Selection of Perioperative Antibiotics
The choice of prophylactic antibiotics is based upon the most common pathogens likely to result in SSI, which heavily depends on the operative procedure22. In pulmonary surgery bacteria from normal skin and respiratory flora are the common cause of SSIs. This consists of Staphylococcus Aureus, coagulase negative staphylococci, Streptococcus Pneumoniae, and gram-negative bacilli,23,24 with S. Aureus being the most commonly identified pathogen. Cephalosporins provide adequate coverage over these organisms and are a good class of antibiotics for infection prophylaxis in pulmonary surgery. Though cephalosporins differ in their spectrum of coverage based on generation (first-generation through fourth-generation cephalosporins are currently available with increased coverage of gram-negative bacteria with increasing generation of drug) differ in their coverage of bacteria, clinical trials have been unable to demonstrate a difference with regard to surgical site infection25,26.
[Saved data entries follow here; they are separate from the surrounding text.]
Lemma atm_menu_no_exit acct_no (before : list turn) s :
  is_Some (accts s !! acct_no) ->
  Forall (fun t => typed_choice t <> "7") before ->
  (atm_menu acct_no before s).1.1 = Input_closed /\
  (atm_menu acct_no before s).2 = [] /\
  is_Some (accts (atm_menu acct_no before s).1.2 !! acct_no).
Proof.
  intros Hin Hbefore. revert s Hin.
  induction Hbefore as [|t before Ht _ IH]; intros s Hin; [now cbn|].
  assert (Hreturns : forall o : operation,
            session_account o = Some acct_no ->
            exists r, run o s = Returned r (after o s) /\
                      is_Some (accts (after o s) !! acct_no)).
  { intros o Ho. destruct (run_returns o s) as [r Hr].
    - intros k Hk. congruence.
    - exists r. split; [exact Hr|]. apply (account_stays [o] s _ Hin). }
  destruct Hin as [a Ha].
  cbn [atm_menu]. repeat case_bool_decide; try contradiction.
  - unfold check_balance, bind. rewrite (get_account_found _ _ _ Ha).
    apply IH. eauto.
  - destruct (Hreturns (Deposit acct_no (typed_amount t) (clock_1 t)) eq_refl)
      as (r & Hr & Hin').
    rewrite (resume_run _ error_of _ _ _ _ _ Hr). now apply IH.
  - destruct (Hreturns (Withdraw acct_no (typed_amount t) (clock_1 t)) eq_refl)
      as (r & Hr & Hin').
    rewrite (resume_run _ error_of _ _ _ _ _ Hr). now apply IH.
  - destruct (Hreturns (Transfer acct_no (typed_account t) (typed_amount t)
                          (clock_1 t) (clock_2 t)) eq_refl) as (r & Hr & Hin').
    rewrite (resume_run _ error_of _ _ _ _ _ Hr). now apply IH.
  - rewrite (mini_statement_found _ _ _ _ Ha). apply IH. eauto.
  - destruct (Hreturns (ChangePin acct_no (typed_pin t) (typed_new_pin t)
                          (typed_confirm t) (clock_1 t)) eq_refl)
      as (r & Hr & Hin').
    rewrite (resume_run _ error_of _ _ _ _ _ Hr). now apply IH.
  - apply IH. eauto.
Qed.

Lemma atm_menu_app acct_no (before after_ : list turn) s :
  is_Some (accts s !! acct_no) ->
  Forall (fun t => typed_choice t <> "7") before ->
  atm_menu acct_no (before ++ after_) s =
  atm_menu acct_no after_ (atm_menu acct_no before s).1.2.
Proof.
  intros Hin Hbefore. revert s Hin.
  induction Hbefore as [|t before Ht _ IH]; intros s Hin.
  { cbn. now destruct after_. }
  assert (Hreturns : forall o : operation,
            session_account o = Some acct_no ->
            exists r, run o s = Returned r (after o s) /\
                      is_Some (accts (after o s) !! acct_no)).
  { intros o Ho. destruct (run_returns o s) as [r Hr].
    - intros k Hk. congruence.
    - exists r. split; [exact Hr|]. apply (account_stays [o] s _ Hin). }
  destruct Hin as [a Ha].
  cbn [app atm_menu]. repeat case_bool_decide; try contradiction.
  - unfold check_balance, bind. rewrite (get_account_found _ _ _ Ha).
    apply IH. eauto.
  - destruct (Hreturns (Deposit acct_no (typed_amount t) (clock_1 t)) eq_refl)
      as (r & Hr & Hin').
    rewrite !(resume_run _ error_of _ _ _ _ _ Hr). now apply IH.
  - destruct (Hreturns (Withdraw acct_no (typed_amount t) (clock_1 t)) eq_refl)
      as (r & Hr & Hin').
    rewrite !(resume_run _ error_of _ _ _ _ _ Hr). now apply IH.
  - destruct (Hreturns (Transfer acct_no (typed_account t) (typed_amount t)
                          (clock_1 t) (clock_2 t)) eq_refl) as (r & Hr & Hin').
    rewrite !(resume_run _ error_of _ _ _ _ _ Hr). now apply IH.
  - rewrite (mini_statement_found _ _ _ _ Ha). apply IH. eauto.
  - destruct (Hreturns (ChangePin acct_no (typed_pin t) (typed_new_pin t)
                          (typed_confirm t) (clock_1 t)) eq_refl)
      as (r & Hr & Hin').
    rewrite !(resume_run _ error_of _ _ _ _ _ Hr). now apply IH.
  - apply IH. eauto.
Qed.
(** *** The dependency-rule evaluator *)

(** [{family.namespace: family for family in address_families}]. *)
Definition families_by_namespace (address_families : list AddressFamily)
  : gmap string AddressFamily :=
  foldl (λ families family, <[namespace family := family]> families)
        ∅ address_families.

(** [families[key]]. *)
Definition getitem (families : gmap string AddressFamily) (key : string)
  : result AddressFamily :=
  match families !! key with
  | Some family => Ok family
  | None => Raise (KeyError key)
  end.

(** The body of the loop over [request.dependencies]. *)
Fixpoint check_dependencies (cls : BuildFileDependencyRulesClass)
    (request : DependenciesRuleActionRequest)
    (families : gmap string AddressFamily)
    (origin_family : AddressFamily) (origin_target : TargetAdaptor)
    (dependencies : list Address)
    (dependencies_rule : gmap Address DependencyRuleAction)
  : result (gmap Address DependencyRuleAction) :=
  match dependencies with
  | [] => Ok dependencies_rule
  | dependency_address :: rest =>
      dependency_family ← getitem families (spec_path dependency_address);
      dependency_target ←
        _get_target_adaptor
          (maybe_convert_to_target_generator dependency_address)
          dependency_family
          (drar_description_of_origin request +:+ " on "
             +:+ Address_str dependency_address);
      check_dependencies cls request families origin_family origin_target
        rest
        (<[dependency_address :=
             check_dependency_rules cls
               origin_target (namespace origin_family)
               (dependencies_rules origin_family)
               dependency_target (namespace dependency_family)
               (dependents_rules dependency_family)]> dependencies_rule)
  end.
Only one randomized controlled trial compared the use of first versus third generation cephalosporins, and was designed to elucidate the effect of third-generation cephalosporins’ increased activity against gram-negative bacilli on perioperative complications. Turna et al26 randomized patients to a first generation cephalosporin (cephalexin 1.5g IV) prior to surgery then every 12 hours versus a third generation cephalosporin (cefepime 1g IV) prior to surgery then every 24 hours for a total of 48 hours for each group. Their results indicated no difference in SSIs postoperatively between the two groups, supporting the usage of first-generation cephalosporins given their decreased cost and better coverage against gram-positive organisms. This lack of difference between the cephalosporin classes is supported by multiple trials regarding SSI prevention in cardiac surgery25.
Conclusion
Therefore first-generation cephalosporins, such as cefazolin, which have good coverage for the most common pulmonary surgical site infections, are an appropriate choice for prophylactic antibiotic therapy. The appropriate dosage for cefazolin is 1-2g IV prior to incision27. If the patient has a history of methicillin-resistant S. Aureus or a penicillin allergy, than vancomycin 1g IV can be used in place of cefazolin.
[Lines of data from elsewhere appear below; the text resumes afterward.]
Lemma skeleton_update_at (s : snapshot) (p : pos) (f : cell → cell) :
  (∀ c, at_ s p = Some c → erase (f c) = erase c) →
  skeleton (update_at s p f) = skeleton s.
Proof.
  intros Hf. unfold skeleton, update_at, at_ in *. simpl.
  apply list_eq. intros i. rewrite !list_lookup_fmap.
  destruct (decide (p.1 = i)) as [<-|Hi].
  - rewrite list_lookup_alter_eq. destruct (cells s !! p.1) as [r|]; [|done].
    simpl. f_equal. apply list_eq. intros j. rewrite !list_lookup_fmap.
    destruct (decide (p.2 = j)) as [<-|Hj].
    + rewrite list_lookup_alter_eq. simpl in Hf.
      destruct (r !! p.2) as [c|]; [|done]. simpl. f_equal. by apply Hf.
    + by rewrite list_lookup_alter_ne.
  - by rewrite list_lookup_alter_ne.
Qed.

Lemma skeleton_at (s s' : snapshot) (p : pos) (c' : cell) :
  skeleton s' = skeleton s → at_ s' p = Some c' →
  ∃ c, at_ s p = Some c ∧ erase c = erase c'.
Proof.
  intros Hsk Hc'. destruct p as [i j].
  pose proof (skeleton_lookup s i j) as H.
  rewrite <- Hsk, skeleton_lookup, Hc' in H. simpl in H.
  destruct (at_ s (i, j)) as [c|]; [|done].
  exists c. split; [done|]. simpl in H. congruence.
Qed.

Lemma skeleton_length (s s' : snapshot) :
  skeleton s' = skeleton s → length (cells s') = length (cells s).
Proof.
  unfold skeleton. intros H.
  apply (f_equal length) in H. by rewrite !length_map in H.
Qed.

Lemma skeleton_width (s s' : snapshot) (i : nat) (r r' : list cell) :
  skeleton s' = skeleton s →
  cells s !! i = Some r → cells s' !! i = Some r' → length r' = length r.
Proof.
  unfold skeleton. intros H Hr Hr'.
  assert (map (map erase) (cells s') !! i = map (map erase) (cells s) !! i)
    as Hi by by rewrite H.
  rewrite !list_lookup_fmap, Hr, Hr' in Hi. simpl in Hi.
  injection Hi as Hi.
  apply (f_equal length) in Hi. by rewrite !length_map in Hi.
Qed.

Lemma grid_skeleton (n : nat) (s s' : snapshot) :
  rows s' = rows s → skeleton s' = skeleton s → grid n s → grid n s'.
Proof.
  intros Hrows Hsk [Hr Hh Hw Ha]. split.
  - congruence.
  - by rewrite (skeleton_length s s').
  - intros i r' Hr'.
    destruct (cells s !! i) as [r|] eqn:Hri.
    + rewrite (skeleton_width s s' i r r') by done. by eapply Hw.
    + apply lookup_ge_None in Hri. apply lookup_lt_Some in Hr'.
      rewrite (skeleton_length s s') in Hr' by done. lia.
  - intros i j c' Hc'.
    destruct (skeleton_at s s' (i, j) c' Hsk Hc') as (c & Hc & He).
    destruct (Ha i j c Hc) as [? ?].
    unfold erase in He. injection He as ? ? ?. split; congruence.
Qed.

Lemma grid_at (n : nat) (s : snapshot) (i j : nat) :
  grid n s → (i < n)%nat → (j < n)%nat → is_Some (at_ s (i, j)).
Proof.
  intros [_ Hh Hw _] Hi Hj. unfold at_. simpl.
  destruct (lookup_lt_is_Some_2 (cells s) i) as [r Hr]; [lia|].
  rewrite Hr. simpl. apply lookup_lt_is_Some_2.
  rewrite (Hw i r Hr). done.
Qed.

Lemma at_grid (n : nat) (s : snapshot) (i j : nat) (c : cell) :
  grid n s → at_ s (i, j) = Some c → (i < n)%nat ∧ (j < n)%nat.
Proof.
  intros [_ Hh Hw _]. unfold at_. simpl.
  destruct (cells s !! i) as [r|] eqn:Hr; simpl; [|done].
  intros Hc. apply lookup_lt_Some in Hc.
  rewrite (Hw i r Hr) in Hc. apply lookup_lt_Some in Hr. lia.
Qed.

(** ** What the snapshot hands out *)

Lemma addressed_lookup (s : snapshot) (i : nat) :
  addressed s !! i = (λ r, imap (λ j c, ((i, j), c)) r) <$> cells s !! i.
Proof. unfold addressed. by rewrite list_lookup_imap. Qed.

Lemma addressed_line_lookup (s : snapshot) (i j : nat) (line : list ref) :
  addressed s !! i = Some line →
  line !! j = (λ c, ((i, j), c)) <$> at_ s (i, j).
Proof.
  rewrite addressed_lookup. unfold at_. simpl.
  destruct (cells s !! i) as [r|]; simpl; [|done].
  intros [= <-]. by rewrite list_lookup_imap.
Qed.

Lemma addressed_line_length (s : snapshot) (i : nat) (line : list ref)
    (r : list cell) :
  addressed s !! i = Some line → cells s !! i = Some r →
  length line = length r.
Proof.
  rewrite addressed_lookup. intros H Hr. rewrite Hr in H. simpl in H.
  injection H as <-. by rewrite length_imap.
Qed.

Lemma elem_of_addressed (s : snapshot) (rc : ref) :
  rc ∈ mjoin (addressed s) ↔ at_ s rc.1 = Some rc.2.
Proof.
  rewrite list_elem_of_join. split.
  - intros (line & Hrc & Hline).
    apply list_elem_of_lookup_1 in Hline as [i Hi].
    apply list_elem_of_lookup_1 in Hrc as [j Hj].
    pose proof (addressed_line_lookup s i j line Hi) as Hij.
    assert (Some rc = (λ c, ((i, j), c)) <$> at_ s (i, j)) as Hrc
      by (etrans; [symmetry; exact Hj | exact Hij]).
    destruct (at_ s (i, j)) as [c|] eqn:Hc; [|done].
    simpl in Hrc. injection Hrc as ->. done.
  - destruct rc as [[i j] c]. simpl. intros Hc.
    destruct (addressed s !! i) as [line|] eqn:Hi.
    + exists line. split; [|by eapply list_elem_of_lookup_2].
      apply (list_elem_of_lookup_2 _ j).
      etrans; [exact (addressed_line_lookup s i j line Hi)|].
      by rewrite Hc.
    + rewrite addressed_lookup in Hi. unfold at_ in Hc. simpl in Hc.
      destruct (cells s !! i); done.
Qed.

Lemma index_addressed (s : snapshot) (r c : Z) (line : list ref) (rc : ref) :
  index (addressed s) r = Ok line → index line c = Ok rc →
  at_ s rc.1 = Some rc.2.
Proof.
  intros Hl Hc. apply elem_of_addressed. apply list_elem_of_join.
  exists line. split; by eapply index_elem_of.
Qed.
Evidence Based Indications for Prophylaxis for Esophageal Surgery
Efficacy of Perioperative Antibiotics
The use of perioperative antibiotics in esophageal and gastro-duodenal procedures is based on multiple randomized controlled trials, all of which overwhelmingly demonstrate a benefit from the use of perioperative antibiotic regimens. Since esophageal resections commonly involve gastroduodenal manipulation for conduit formation, our field relies significantly on data acquired by general surgeons for antibiotics in gastric surgeries to determine appropriate prophylaxis of esophageal surgery. Stone et al conducted one of the first large randomized controlled trials in 197622. They enrolled 400 patients undergoing elective gastric, biliary, and colonic surgery, and randomized them to 4 groups with cefazolin 1g IV given: a) 8 to 12 hours prior to surgery, b) 1 hour prior, c) 1 to 4 hours postoperatively, or d) never. The gastric arm had 96 patients, with a 5% (1 of 22 patients) superficial surgical site infection rate 8-12 hours prior, 4% (1 of 27 patients) 1 hour prior, 17% (4 of 24 patients) 1-4 hours postoperatively, and 22% (5 of 23 patients) if no antibiotics were given. These data demonstrate the efficacy of perioperative antibiotics, and the necessity of giving the antibiotics prior to incision. Additionally, there was a decrease in organ/space SSIs as demonstrated by a decrease from 9% rate of peritoneal sepsis in the no treatment group to 4% in the 8-12 hour and 1-hour preoperative groups.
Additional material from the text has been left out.